Sound too dark, or even with whiffs of anti-Americanism? I think not. The final note to remember is that there is good in him. Ultimately, Anakin fulfills his prophecy. In death as Vader, a redeemed Anakin returns as Palpatine's empire falls. He brings order to the galaxy. Lucas suggests that a de-enmeshment with one's past (his childhood fears, his lack of father figure, and other aspects represented by Darth Sidious) fuels what amounts to a personal salvation. The lineage of master to pupil through generations is relinked, and (we assume) a more stable galactic democracy is re-installed. Anakin learns who he can trust, and also that he can trust himself. Anakin's son and daughter were first illusioned, then disillusioned, and finally unillusioned - they were informed realists, who fought then forgave the sins of their father. And Anakin's spiritual force opens to its full bloom - a character who has seen it all, become the father he never had himself, finally found acceptance and peace of his own limitations, and seen the limitations of cold, mechanical thinking.

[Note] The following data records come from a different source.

(* ===== verification/TcpStats.v ===== *)
(** * TCP control-plane aggregation (src/agent/tcp_stats.c, src/include/cpe_tcp_stats.h)

    The NFLOG statistics of one agent: totals, a table of remotes and a table of
    prefixes, and the window of recent SYNs that detects retransmissions.  The C
    tables are arrays with a count; only the entries below the count are ever read,
    and they are the lists here, so the counts are the lists' lengths. *)

From S2P Require Import Prelude CStr Inet Clock Table Nflog TcpParse.

Definition CPE_TCP_REMOTE_MAX := 256.
Definition CPE_TCP_PREFIX_MAX := 128.
Definition FLOW_WINDOW := 64.

Record cpe_tcp_remote := {
  tr_remote_ip : string;
  tr_local_ip : string;
  tr_remote_port : Z;
  tr_local_port : Z;
  tr_syn_count : Z;
  tr_fin_count : Z;
  tr_rst_count : Z;
  tr_pkt_count : Z;
  tr_syn_retrans : Z;
  tr_bytes_est : Z;
  tr_last_seen_ms : Z;
}.
#[export] Instance eta_remote : Eta cpe_tcp_remote := fun r => {|
  tr_remote_ip := tr_remote_ip r; tr_local_ip := tr_local_ip r;
  tr_remote_port := tr_remote_port r; tr_local_port := tr_local_port r;
  tr_syn_count := tr_syn_count r; tr_fin_count := tr_fin_count r;
  tr_rst_count := tr_rst_count r; tr_pkt_count := tr_pkt_count r;
  tr_syn_retrans := tr_syn_retrans r; tr_bytes_est := tr_bytes_est r;
  tr_last_seen_ms := tr_last_seen_ms r |}.

Record cpe_tcp_prefix := {
  tx_prefix : string;
  tx_remote_count : Z;
  tx_syn_count : Z;
  tx_fin_count : Z;
  tx_rst_count : Z;
  tx_pkt_count : Z;
  tx_syn_retrans : Z;
  tx_bytes_est : Z;
}.
#[export] Instance eta_prefix : Eta cpe_tcp_prefix := fun p => {|
  tx_prefix := tx_prefix p; tx_remote_count := tx_remote_count p;
  tx_syn_count := tx_syn_count p; tx_fin_count := tx_fin_count p;
  tx_rst_count := tx_rst_count p; tx_pkt_count := tx_pkt_count p;
  tx_syn_retrans := tx_syn_retrans p; tx_bytes_est := tx_bytes_est p |}.

Record cpe_tcp_snapshot := {
  sn_nflog_group : Z;
  sn_syn_total : Z;
  sn_fin_total : Z;
  sn_rst_total : Z;
  sn_pkt_total : Z;
  sn_syn_retrans_total : Z;
  sn_bytes_total : Z;
  sn_pkts_parsed : Z;
  sn_pkts_non_tcp : Z;
  sn_pkts_parse_fail : Z;
  sn_prefix_len : Z;
  sn_ts_iso : string;
  sn_remotes : list cpe_tcp_remote;
  sn_prefixes : list cpe_tcp_prefix;
}.
#[export] Instance eta_snapshot : Eta cpe_tcp_snapshot := fun s => {|
  sn_nflog_group := sn_nflog_group s; sn_syn_total := sn_syn_total s;
  sn_fin_total := sn_fin_total s; sn_rst_total := sn_rst_total s;
  sn_pkt_total := sn_pkt_total s; sn_syn_retrans_total := sn_syn_retrans_total s;
  sn_bytes_total := sn_bytes_total s; sn_pkts_parsed := sn_pkts_parsed s;
  sn_pkts_non_tcp := sn_pkts_non_tcp s; sn_pkts_parse_fail := sn_pkts_parse_fail s;
  sn_prefix_len := sn_prefix_len s; sn_ts_iso := sn_ts_iso s;
  sn_remotes := sn_remotes s; sn_prefixes := sn_prefixes s |}.
Definition sn_remote_count (s : cpe_tcp_snapshot) : nat := length (sn_remotes s).
Definition sn_prefix_count (s : cpe_tcp_snapshot) : nat := length (sn_prefixes s).

Record tcp_flow := {
  tf_sip : Z; tf_dip : Z; tf_sport : Z; tf_dport : Z; tf_seq : Z; tf_used : Z;
}.
#[export] Instance eta_tcp_flow : Eta tcp_flow := fun f => {|
  tf_sip := tf_sip f; tf_dip := tf_dip f; tf_sport := tf_sport f; tf_dport := tf_dport f;
  tf_seq := tf_seq f; tf_used := tf_used f |}.

Record cpe_tcp_state := {
  tcp_fd : Z;
  tcp_group : Z;
  tcp_copy_range : Z;
  tcp_enabled : Z;
  tcp_open_ok : Z;
  tcp_open_err : string;
  st_prefix_len : Z;
  st_emit_interval_ms : Z;
  st_emit_top_n : Z;
  tcp_last_emit_ms : Z;
  tcp_snap : cpe_tcp_snapshot;
  tcp_flows : list tcp_flow;
  tcp_flow_i : nat;
}.
#[export] Instance eta_tcp_state : Eta cpe_tcp_state := fun s => {|
  tcp_fd := tcp_fd s; tcp_group := tcp_group s; tcp_copy_range := tcp_copy_range s;
  tcp_enabled := tcp_enabled s; tcp_open_ok := tcp_open_ok s; tcp_open_err := tcp_open_err s;
  st_prefix_len := st_prefix_len s; st_emit_interval_ms := st_emit_interval_ms s;
  st_emit_top_n := st_emit_top_n s; tcp_last_emit_ms := tcp_last_emit_ms s;
  tcp_snap := tcp_snap s; tcp_flows := tcp_flows s; tcp_flow_i := tcp_flow_i s |}.

(** [memset] images. *)
Definition remote_zero : cpe_tcp_remote := {|
  tr_remote_ip := EmptyString; tr_local_ip := EmptyString; tr_remote_port := 0;
  tr_local_port := 0; tr_syn_count := 0; tr_fin_count := 0; tr_rst_count := 0;
  tr_pkt_count := 0; tr_syn_retrans := 0; tr_bytes_est := 0; tr_last_seen_ms := 0 |}.
Definition prefix_zero : cpe_tcp_prefix := {|
  tx_prefix := EmptyString; tx_remote_count := 0; tx_syn_count := 0; tx_fin_count := 0;
  tx_rst_count := 0; tx_pkt_count := 0; tx_syn_retrans := 0; tx_bytes_est := 0 |}.
Definition snapshot_zero : cpe_tcp_snapshot := {|
  sn_nflog_group := 0; sn_syn_total := 0; sn_fin_total := 0; sn_rst_total := 0;
  sn_pkt_total := 0; sn_syn_retrans_total := 0; sn_bytes_total := 0; sn_pkts_parsed := 0;
  sn_pkts_non_tcp := 0; sn_pkts_parse_fail := 0; sn_prefix_len := 0; sn_ts_iso := EmptyString;
  sn_remotes := []; sn_prefixes := [] |}.
Definition tcp_flow_zero : tcp_flow :=
  {| tf_sip := 0; tf_dip := 0; tf_sport := 0; tf_dport := 0; tf_seq := 0; tf_used := 0 |}.
Definition flows_zero : list tcp_flow := replicate FLOW_WINDOW tcp_flow_zero.
#[export] Instance remote_inhabited : Inhabited cpe_tcp_remote := populate remote_zero.
#[export] Instance prefix_inhabited : Inhabited cpe_tcp_prefix := populate prefix_zero.
#[export] Instance tcp_flow_inhabited : Inhabited tcp_flow := populate tcp_flow_zero.
(* ===== verification/FlowEntry.v ===== *)
(** * Flow accounting: entries and lines (src/agent/flow_acct.c, src/include/cpe_flow_acct.h)

    The table's rows and state, the 32-bit flow identifier, the row an event describes,
    the rates between two readings, and the NDJSON line of a row. *)

From S2P Require Import Prelude CStr Float754 Inet Clock Events Nflog Nfct.

Definition CPE_FLOW_IP_MAX := 48.
Definition CPE_FLOW_ID_MAX := 20.
Definition CPE_FLOW_STATE_MAX := 24.
Definition CPE_FLOW_MAX := 1024.

Record cpe_flow_entry := {
  fe_flow_id : string;
  fe_ct_id : Z;
  fe_has_ct_id : Z;
  fe_proto : Z;
  fe_ip_version : Z;
  fe_lan_ip : string;
  fe_lan_port : Z;
  fe_wan_ip : string;
  fe_wan_port : Z;
  fe_remote_ip : string;
  fe_remote_port : Z;
  fe_orig_pkts : Z;
  fe_orig_bytes : Z;
  fe_reply_pkts : Z;
  fe_reply_bytes : Z;
  fe_bytes_up : Z;
  fe_bytes_down : Z;
  fe_bytes_up_delta : Z;
  fe_bytes_down_delta : Z;
  fe_rate_up_bps : double;
  fe_rate_down_bps : double;
  fe_first_seen_ms : Z;
  fe_last_seen_ms : Z;
  fe_state : string;
  fe_alive : Z;
  fe_used : Z;
}.
#[export] Instance eta_flow_entry : Eta cpe_flow_entry := fun e => {|
  fe_flow_id := fe_flow_id e; fe_ct_id := fe_ct_id e; fe_has_ct_id := fe_has_ct_id e;
  fe_proto := fe_proto e; fe_ip_version := fe_ip_version e; fe_lan_ip := fe_lan_ip e;
  fe_lan_port := fe_lan_port e; fe_wan_ip := fe_wan_ip e; fe_wan_port := fe_wan_port e;
  fe_remote_ip := fe_remote_ip e; fe_remote_port := fe_remote_port e;
  fe_orig_pkts := fe_orig_pkts e; fe_orig_bytes := fe_orig_bytes e;
  fe_reply_pkts := fe_reply_pkts e; fe_reply_bytes := fe_reply_bytes e;
  fe_bytes_up := fe_bytes_up e; fe_bytes_down := fe_bytes_down e;
  fe_bytes_up_delta := fe_bytes_up_delta e; fe_bytes_down_delta := fe_bytes_down_delta e;
  fe_rate_up_bps := fe_rate_up_bps e; fe_rate_down_bps := fe_rate_down_bps e;
  fe_first_seen_ms := fe_first_seen_ms e; fe_last_seen_ms := fe_last_seen_ms e;
  fe_state := fe_state e; fe_alive := fe_alive e; fe_used := fe_used e |}.

(** [memset] image. *)
Definition flow_entry_zero : cpe_flow_entry := {|
  fe_flow_id := EmptyString; fe_ct_id := 0; fe_has_ct_id := 0; fe_proto := 0; fe_ip_version := 0;
  fe_lan_ip := EmptyString; fe_lan_port := 0; fe_wan_ip := EmptyString; fe_wan_port := 0;
  fe_remote_ip := EmptyString; fe_remote_port := 0; fe_orig_pkts := 0; fe_orig_bytes := 0;
  fe_reply_pkts := 0; fe_reply_bytes := 0; fe_bytes_up := 0; fe_bytes_down := 0;
  fe_bytes_up_delta := 0; fe_bytes_down_delta := 0; fe_rate_up_bps := d_zero;
  fe_rate_down_bps := d_zero; fe_first_seen_ms := 0; fe_last_seen_ms := 0; fe_state := EmptyString;
  fe_alive := 0; fe_used := 0 |}.
#[export] Instance flow_entry_inhabited : Inhabited cpe_flow_entry := populate flow_entry_zero.

Record cpe_flow_state := {
  fs_fd : Z;
  fs_dump_fd : Z;
  fs_enabled : Z;
  fs_open_ok : Z;
  fs_join_update : Z;
  fs_emit_destroy : Z;
  fs_emit_new : Z;
  fs_emit_nat : Z;
  fs_poll_interval_ms : Z;
  fs_dump_interval_ms : Z;
  fs_sample_emit_ms : Z;
  fs_sample_top_n : Z;
  fs_max_flows : Z;
  fs_last_dump_ms : Z;
  fs_last_sample_ms : Z;
  fs_last_tick_ms : Z;
  fs_events_in : Z;
  fs_destroys_emitted : Z;
  fs_samples_emitted : Z;
  fs_dumps : Z;
  fs_warned_no_acct : Z;
  fs_open_err : string;
  fs_table : list cpe_flow_entry;
  fs_table_used : Z;
}.
#[export] Instance eta_flow_state : Eta cpe_flow_state := fun s => {|
  fs_fd := fs_fd s; fs_dump_fd := fs_dump_fd s; fs_enabled := fs_enabled s; fs_open_ok := fs_open_ok s;
  fs_join_update := fs_join_update s; fs_emit_destroy := fs_emit_destroy s; fs_emit_new := fs_emit_new s;
  fs_emit_nat := fs_emit_nat s; fs_poll_interval_ms := fs_poll_interval_ms s;
  fs_dump_interval_ms := fs_dump_interval_ms s; fs_sample_emit_ms := fs_sample_emit_ms s;
  fs_sample_top_n := fs_sample_top_n s; fs_max_flows := fs_max_flows s;
  fs_last_dump_ms := fs_last_dump_ms s; fs_last_sample_ms := fs_last_sample_ms s;
  fs_last_tick_ms := fs_last_tick_ms s; fs_events_in := fs_events_in s;
  fs_destroys_emitted := fs_destroys_emitted s; fs_samples_emitted := fs_samples_emitted s;
  fs_dumps := fs_dumps s; fs_warned_no_acct := fs_warned_no_acct s; fs_open_err := fs_open_err s;
  fs_table := fs_table s; fs_table_used := fs_table_used s |}.

Definition cpe_flow_state_init : cpe_flow_state := {|
  fs_fd := -1; fs_dump_fd := -1; fs_enabled := 0; fs_open_ok := 0; fs_join_update := 1;
  fs_emit_destroy := 1; fs_emit_new := 0; fs_emit_nat := 0; fs_poll_interval_ms := 200;
  fs_dump_interval_ms := 200; fs_sample_emit_ms := 2000; fs_sample_top_n := 32;
  fs_max_flows := Z.of_nat CPE_FLOW_MAX; fs_last_dump_ms := 0; fs_last_sample_ms := 0;
  fs_last_tick_ms := 0; fs_events_in := 0; fs_destroys_emitted := 0; fs_samples_emitted := 0;
  fs_dumps := 0; fs_warned_no_acct := 0; fs_open_err := EmptyString;
  fs_table := replicate CPE_FLOW_MAX flow_entry_zero; fs_table_used := 0 |}.

(** ** Addresses and identifiers *)
Definition ipv4_str (host_order : Z) (n : nat) : string :=
  let s := inet_ntop4_addr (htonl host_order) in
  if strlen s <? n then s else snprintf_s n "0.0.0.0".
Definition ipv6_str (addr : list Z) (n : nat) : string :=
  let s := inet_ntop6 addr in if strlen s <? n then s else snprintf_s n "::".


(** FNV-1a from state [h]; a zero state restarts from the offset basis. *)
Definition fnv1a (data : list Z) (h : Z) : Z :=
  let h := if (h =? 0)%Z then 2166136261%Z else h in
  foldl (fun h b => u32 (Z.lxor h b * 16777619)) h data.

Lucas, through the vehicle of eye-candy cinema inspired by Flash Gordon comics, has succeeded in pulling the wool of deeper artistic intentions over the eyes of its adoring fans. Almost. He lets on in Episode III the connection between Star Wars politics and current world politics. Thus the conclusions emerge: He has created a portraiture of America's rocky, inspired, rugged, and showy entrance into the world. He believes, as I do, that while America's edges between idealism and realism are tricky, especially on the surface, what lies deeper is a gift to the world - the seeds of widespread realization of the power of spiritual acceptance and prayer, tempered application of power, talented communal exchange, respect for lineage, heirarchy, and flexibility, and the capacity for committed people of diverse backgrounds to work together for change, novel emergence, and improvement of the world. He wanted to plant these artistic seeds not in adults, but in children. And as Anakin's multi-leveled development shows, there is good reason to be patient - to witness how, and indeed if, these seeds take root and grow, especially if we believe that a sustainable and reproducible good can come from it.